Riduzione Iva e bonus 300 euro alle famiglie: il piano Merkel per superare la crisi

La Germania si prepara ad affrontare il post-pandemia e lo fa a partire dai consumi, ecco qual è il piano della Merkel

La Germania approva un pacchetto di incentivi pari a 130 miliardi di euro, così la Merkel si prepara ad affrontare il futuro post-pandemia, con interventi volti a stimolare i consumi e ad andare incontro alle famiglie (specie quelle in maggiori difficoltà), così che l’economia tedesca possa uscire il più indenne possibile dalla crisi.

Il piano della Merkel

Dopo una maratona di incontri e riunioni, Angela Merkel ha annunciato quali sono i piani della Germania per il rilancio dell’economia tedesca dopo l’emergenza Coronavirus. Il programma della Merkel è chiaro e prevede lo stanziamento di altri 130 miliardi di euro (dopo i 750 già impiegati per affrontare la pandemia) che, prima di tutto, saranno destinati al taglio dell’Iva e alla promozione di incentivi ed interventi che stimolino i consumi all’interno del Paese.

La Merkel, nello specifico, ha dichiarato che l’Imposta sul valore aggiunto sarà ridotta dal 19% al 16% per sei mesi e a partire dal 1° luglio 2020. Per le imprese che operano nel settore dell’ospitalità, invece, l’aliquota scenderà dal 7% al 5%. Il pacchetto di misure tedesco, sopratutto se paragonato agli interventi degli altri stati europei, si configura oggi come il più grande taglio delle tasse degli ultimi decenni.

Bisogna dire, comunque, che al contrario dell’Italia e di molti altri Stati dell’Eurozona, la Germania vantava un’economia florida prima dell’emergenza Coronavirus. Basta pensare che nel 2014 lo stato ha chiuso in pareggio il suo bilancio, con un rapporto debito pubblico / Pil che negli ultimi anni non ha mai fatto preoccupare gli esperti. La Merkel, nel decidere come e quanto investire nella ripresa post pandemia, parte dunque in vantaggio.

“Possiamo fare tutto ciò perché abbiamo risparmiato bene negli ultimi anni”, ha affermato il ministro delle Finanze Olaf Scholz quando gli è stato chiesto di commentare la maxi – manovra post Covid. “Vogliamo uscire da questa crisi con vigore.”

Aiuti alle famiglie e alle imprese, così la Germania riparte dai consumi

Non solo taglio delle tasse, ma anche aiuti mirati alle amministrazioni locali e alle famiglie, così la Germania vuole stimolare i consumi e superare l’emergenza Coronavirus

Tra gli interventi voluti dalla Merkel e approvati dal suo Governo anche un pacchetto che comprende lo stanziamento di almeno 10 miliardi di euro all’anno per aiutare i comuni alle prese con le minori entrate fiscali, crollate durante e dopo l’emergenza sanitaria.

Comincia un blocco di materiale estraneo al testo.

(** *** Reading the rendered document back *)

Lemma rendered_read_as (entries : dict) :
  (forall k v, In (k, v) entries -> stable_name k = true /\ good_body v) ->
  read_as (rendered_blocks entries) (map reread (keys entries))
  /\ map block_body (rendered_blocks entries) = map snd entries.
Proof.
  intros Hall.
  assert (Hblock : forall k v tail,
             stable_name k = true -> good_body v ->
             tail = [] \/ tail = [[]] ->
             (_extract_section_name (heading k) = Some (reread k)
              /\ no_nl (heading k)
              /\ Forall line_ok ([] :: split NL v ++ tail))
             /\ block_body (heading k, [] :: split NL v ++ tail) = v).
  { intros k v tail Hk Hg Ht.
    destruct (stable_name_facts k Hk) as [_ [H2 [H1 _]]].
    split; [split; [exact H1|]; split; [exact H2|]|].
    - constructor; [exact blank_line_ok|].
      apply Forall_app. split.
      + destruct Hg as [_ [_ Hh]]. apply Forall_forall. intros l Hl. split.
        * rewrite Forall_forall in Hh. auto.
        * pose proof (split_lines_no_sep NL v) as Hn.
          rewrite Forall_forall in Hn. apply Hn; assumption.
      + destruct Ht as [->| ->]; [constructor|].
        constructor; [exact blank_line_ok | constructor].
    - unfold block_body. cbn [snd].
      apply rendered_body_of_block; [apply good_body_tidy|]; assumption. }
  split.
  - induction entries as [|[k v] es IH]; [constructor|].
    destruct (Hall k v (or_introl eq_refl)) as [Hk Hg].
    assert (IH' := IH (fun k' v' H => Hall k' v' (or_intror H))).
    destruct es as [|e' es].
    + cbn [rendered_blocks keys map fst]. constructor; [|constructor].
      rewrite <- (app_nil_r (split NL v)).
      apply (Hblock k v []); auto.
    + change (rendered_blocks ((k, v) :: e' :: es))
        with ((heading k, [] :: split NL v ++ [[]])
                :: rendered_blocks (e' :: es)).
      change (map reread (keys ((k, v) :: e' :: es)))
        with (reread k :: map reread (keys (e' :: es))).
      constructor; [|exact IH'].
      apply (Hblock k v [[]]); auto.
  - induction entries as [|[k v] es IH]; [reflexivity|].
    destruct (Hall k v (or_introl eq_refl)) as [Hk Hg].
    assert (IH' := IH (fun k' v' H => Hall k' v' (or_intror H))).
    destruct es as [|e' es].
    + cbn [rendered_blocks map snd]. f_equal.
      rewrite <- (app_nil_r (split NL v)).
      apply (Hblock k v []); auto.
    + change (rendered_blocks ((k, v) :: e' :: es))
        with ((heading k, [] :: split NL v ++ [[]])
                :: rendered_blocks (e' :: es)).
      cbn [map snd]. f_equal; [|exact IH'].
      apply (Hblock k v [[]]); auto.
Qed.

(** What the formatter renders for sections of stable names and good
    bodies, the parser reads back entry for entry, each under the name it
    reads in the heading. *)
Lemma parse_rendered (entries : dict) :
  entries <> [] -> NoDup (map reread (keys entries)) ->
  (forall k v, In (k, v) entries -> stable_name k = true /\ good_body v) ->
  _parse_markdown_content (join (py "\n\n") (map render entries))
  = combine (map reread (keys entries)) (map snd entries).
Proof.
  intros Hne Hnd Hall.
  destruct (rendered_read_as entries Hall) as [Hread Hb].
  destruct (read_as_names _ _ Hread) as [Hfst [_ Hnames]].
  rewrite <- rendered_document by assumption.
  rewrite (parse_read_blocks [] (rendered_blocks entries)
             (map reread (keys entries)));
    [|constructor | exact Hread].
  cbn [stored_lead]. rewrite clean_fold_commit.
  - cbn [clean filter app]. rewrite combine_map_snd, Hb.
    apply forallb_filter_id. apply forallb_forall.
    intros [k v] Hin. cbn [snd]. apply in_combine_r in Hin.
    apply in_map_iff in Hin. destruct Hin as [[k0 v0] [E Hin]].
    cbn [snd] in E. subst v0.
    destruct (Hall k0 v Hin) as [_ [Hs [Hv _]]]. rewrite Hs.
    apply nonempty_true; assumption.
  - rewrite Hfst. exact Hnd.
  - rewrite Hfst. intros n Hn. rewrite Forall_forall in Hnames.
    split; [apply Hnames; assumption | intros []].
Qed.

Lemma dict_get_reread (f g : str -> str) (ks : list str) (k : str) :
  NoDup (map f ks) -> In k ks ->
  dict_get (f k) (map (fun k => (f k, g k)) ks) [] = g k.
Proof.
  induction ks as [|a ks IH]; [intros _ []|].
  cbn [map dict_get]. intros Hnd Hin.
  inversion Hnd as [|? ? Ha Hnd']; subst.
  destruct (str_eqb (f a) (f k)) eqn:E.
  - apply str_eqb_eq in E. destruct Hin as [->|Hin]; [reflexivity|].
    exfalso. apply Ha. rewrite E. apply in_map; assumption.
  - destruct Hin as [->|Hin]; [rewrite str_eqb_refl in E; discriminate|].
    apply IH; assumption.
Qed.

(** *** Names that come through the round trip *)

Lemma title_from_lower (b : bool) (s : str) :
  lower (title_from b s) = lower s.
Proof.
  revert b. induction s as [|c s IH]; intros b; [reflexivity|].
  cbn [title_from lower map]. fold (lower (title_from (is_cased c) s)).
  fold (lower s). rewrite IH. f_equal.
  destruct b; [apply lower_char_idem|].
  unfold upper_char, lower_char, is_lower_ascii, is_upper_ascii.
  destruct ((97 <=? c) && (c <=? 122))%N eqn:E1.
  - apply andb_true_iff in E1. destruct E1 as [A B].
    apply N.leb_le in A, B.
    assert (E2 : ((65 <=? c - 32) && (c - 32 <=? 90))%N = true).
    { apply andb_true_iff. split; apply N.leb_le; lia. }
    assert (E3 : ((65 <=? c) && (c <=? 90))%N = false).
    { apply andb_false_iff. right. apply N.leb_gt. lia. }
    rewrite E2, E3. lia.
  - reflexivity.
Qed.

Lemma replace_absent (a b : char) (s : str) : ~ In a s -> replace a b s = s.
Proof.
  intros H. unfold replace. rewrite <- (map_id s) at 2.
  apply map_ext_in. intros c Hc.
  destruct (N.eqb_spec c a) as [->|_]; [contradiction | reflexivity].
Qed.

Lemma lower_no_nl (s : str) : no_nl (lower s) -> no_nl s.
Proof.
  unfold no_nl, lower. intros H Hin. apply H.
  apply in_map_iff. exists NL. split; [reflexivity | assumption].
Qed.

(** A free-form title as the parser stores it: lower-case, trimmed, on
    one line, without "_" and not beginning with "#"; none of the specific
    patterns matches at its beginning, and the normalization table leaves
    it as it is. *)
Lemma free_title_read_back (k : str) :
  lower k = k -> strip k = k -> k <> [] ->
  ~ In 95%N k -> no_nl k -> head_fails (N.eqb 35%N) k ->
  first_consume SPECIFIC_BODIES k = None ->
  dict_get k mappings k = k ->
  _extract_section_name (heading k) = Some k /\ no_nl (heading k).
Proof.
  intros Hlow Hstrip Hne Hus Hnl Hhash Hnone Hmap.
  assert (Hheading : heading k = py "## " ++ title k).
  { unfold heading.
    destruct (str_eqb k (py "contact")) eqn:E1.
    { apply str_eqb_eq in E1. subst k. vm_compute in Hnone. discriminate. }
    destruct (str_eqb k (py "summary")) eqn:E2.
    { apply str_eqb_eq in E2. subst k. vm_compute in Hnone. discriminate. }
    destruct (str_eqb k (py "experience")) eqn:E3.
    { apply str_eqb_eq in E3. subst k. vm_compute in Hnone. discriminate. }
    destruct (str_eqb k (py "skills")) eqn:E4.
    { apply str_eqb_eq in E4. subst k. vm_compute in Hnone. discriminate. }
    rewrite replace_absent by assumption. reflexivity. }
  assert (Hlower : lower (heading k) = py "## " ++ k).
  { rewrite Hheading. unfold lower at 1. rewrite map_app.
    fold (lower (title k)). unfold title. rewrite title_from_lower, Hlow.
    reflexivity. }
  split.
  - rewrite <- extract_lower, Hlower.
    destruct (strip_shape k) as [x [m [r [y [H1 [H2 [Hx Hy]]]]]]];
      [rewrite Hstrip; assumption|].
    rewrite Hstrip in H1, H2.
    assert (Hsp : head_fails isspace k) by (rewrite H1; exact Hx).
    assert (Hh' : head_fails (cmatch HASH) k).
    { destruct k as [|c k']; [exact I|]. cbn [head_fails] in *.
      destruct (cmatch HASH c) eqn:E; [|reflexivity].
      apply cmatch_hash in E. subst c. discriminate. }
    assert (Hs : strip (py "## " ++ k) = (35%N :: [35%N]) ++ [32%N] ++ k).
    { change (py "## " ++ k) with (35%N :: (35%N :: 32%N :: k)).
      apply (strip_fixed 35%N (35%N :: 32%N :: k) (35%N :: 35%N :: 32%N :: r)
               y); [rewrite H2 at 1; reflexivity | reflexivity | exact Hy]. }
    unfold _extract_section_name. rewrite Hs.
    rewrite section_patterns_bodies, map_app.
    rewrite first_match_bodies;
      [| exact specific_bodies_letters | reflexivity | reflexivity
       | assumption | assumption].
    rewrite Hnone. cbn [map first_match].
    rewrite catch_all_exact;
      [| reflexivity | reflexivity | assumption | assumption | assumption
       | assumption].
    f_equal. unfold _normalize_section_name.
    rewrite Hstrip, Hlow, Hstrip. exact Hmap.
  - apply lower_no_nl. rewrite Hlower. unfold no_nl.
    intros [H|[H|[H|H]]]; try discriminate. contradiction.
Qed.

(** Sections whose headings the parser reads back under their own names
    make a document that reads back: so it is when every name is a
    canonical name or a free-form title as above. *)
Lemma own_names_read_back (sections : dict) (template : str) :
  wf_dict sections ->
  (forall k, In k (keys sections) ->
             k <> py "header"
             /\ _extract_section_name (heading k) = Some k
             /\ no_nl (heading k)) ->
  reads_back sections template = true.
Proof.
  intros Hwf Hall.
  set (order := _get_section_order sections template).
  assert (Hk : forall k, In k order ->
             stable_name k = true /\ reread k = k).
  { intros k Hk. apply get_section_order_keys in Hk.
    destruct (Hall k Hk) as [H1 [H2 H3]].
    unfold stable_name, reread. rewrite H2.
    apply str_eqb_neq in H1. rewrite H1.
    apply contains_false in H3. rewrite H3.
    rewrite str_eqb_refl. unfold same_rule.
    rewrite !eqb_reflx. split; reflexivity. }
  assert (Hnames : map reread order = order).
  { rewrite <- (map_id order) at 2. apply map_ext_in.
    intros k Hin. apply Hk; assumption. }
  unfold reads_back. fold order. rewrite Hnames.
  apply andb_true_iff. split; [apply andb_true_iff; split|].
  - apply forallb_forall. intros k Hin. apply Hk; assumption.
  - assert (Hnd : NoDup order)
      by (apply get_section_order_nodup; assumption).
    clear - Hnd. induction Hnd as [|x l Hx _ IH]; [reflexivity|].
    cbn [distinct]. rewrite IH, andb_true_r. apply negb_true_iff.
    destruct (mem x l) eqn:E; [|reflexivity].
    apply mem_In in E. contradiction.
  - assert (E : _get_section_order (map (fun name => (name, [])) order)
                  template = order).
    { rewrite (order_idem sections (map (fun name => (name, [])) order)
                 template Hwf);
        unfold keys; rewrite map_map; cbn [fst]; apply map_id. }
    rewrite E. clear. induction order as [|x l IH]; [reflexivity|].
    cbn [strs_eqb]. rewrite str_eqb_refl, IH. reflexivity.
Qed.

(** Every name a canonical name or a free-form title: the document reads
    back. *)
Lemma plain_names_read_back (sections : dict) (template : str) :
  wf_dict sections ->
  (forall k, In k (keys sections) ->
             In k CANONICAL_NAMES
             \/ (k <> py "header"
                 /\ lower k = k /\ strip k = k /\ k <> []
                 /\ ~ In 95%N k /\ no_nl k /\ head_fails (N.eqb 35%N) k
                 /\ first_consume SPECIFIC_BODIES k = None
                 /\ dict_get k mappings k = k)) ->
  reads_back sections template = true.
Proof.
  intros Hwf Hall. apply own_names_read_back; [assumption|].
  intros k Hk. destruct (Hall k Hk) as [Hc|[H0 H]].
  - split; [|apply heading_read_back; assumption].
    apply str_eqb_neq. apply canonical_not_header; assumption.
  - split; [exact H0|].
    destruct H as [H1 [H2 [H3 [H4 [H5 [H6 [H7 H8]]]]]]].
    apply free_title_read_back; assumption.
Qed.

(** A free-form title comes through the round trip, also one with "_"
    that the formatter shows as a space; the title "_skills", which is
    shown as " Skills" and read back as the skills section, does not, and
    its document does not read back. *)
Example round_trip_free_form_title :
  format_resume (_parse_markdown_content (py "## Hobbies\nChess"))
    (py "default")
  = Return (py "## Hobbies\n\nChess")
  /\ format_resume (_parse_markdown_content (py "## Hobbies\n\nChess"))
       (py "default")
     = Return (py "## Hobbies\n\nChess")
  /\ reads_back (_parse_markdown_content (py "## Hobbies\nChess"))
       (py "default") = true.
Proof. repeat split; vm_compute; reflexivity. Qed.

Example round_trip_underscore_title :
  _parse_markdown_content (py "## my_pets\nA cat")
  = [(py "my_pets", py "A cat")]
  /\ format_resume (_parse_markdown_content (py "## my_pets\nA cat"))
       (py "default")
     = Return (py "## My Pets\n\nA cat")
  /\ _parse_markdown_content (py "## My Pets\n\nA cat")
     = [(py "my pets", py "A cat")]
  /\ format_resume (_parse_markdown_content (py "## My Pets\n\nA cat"))
       (py "default")
     = Return (py "## My Pets\n\nA cat")
  /\ reads_back (_parse_markdown_content (py "## my_pets\nA cat"))
       (py "default") = true.
Proof. repeat split; vm_compute; reflexivity. Qed.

Parte di questi soldi verranno destinati alla spesa pubblica in infrastrutture e nuove abitazioni.

Le misure approvate dalla Germania per superare la crisi includono poi un bonus per le famiglie pari a 300 euro per ogni bambino (che può salire a 600 euro in alcuni casi) e il raddoppio degli incentivi per promuovere la vendita di auto elettriche.

Le perplessità dei leader europei

Le ingenti somme impiegate dalla Merkel, però, hanno preoccupato non poco i leader europei, sopratutto quelli dei Paesi economicamente più deboli. Il motivo? Una discrepanza così evidente nel riconoscere aiuti economici e finanziari potrebbe minare gli equilibri dell’Europa e, cosa più grave, avere effetti negativi anche sul mercato Ue.

L’Italia, tanto per fare un esempio, non potrebbe mai permettersi una mossa del genere, il che comporterebbe una disuguaglianza di trattamento tra cittadini europei che vivono in Germania e cittadini europei residenti nel nostro paese.

La Cancelleria, però, non pare sentire critiche ed è decisa a portare a termine il suo progetto.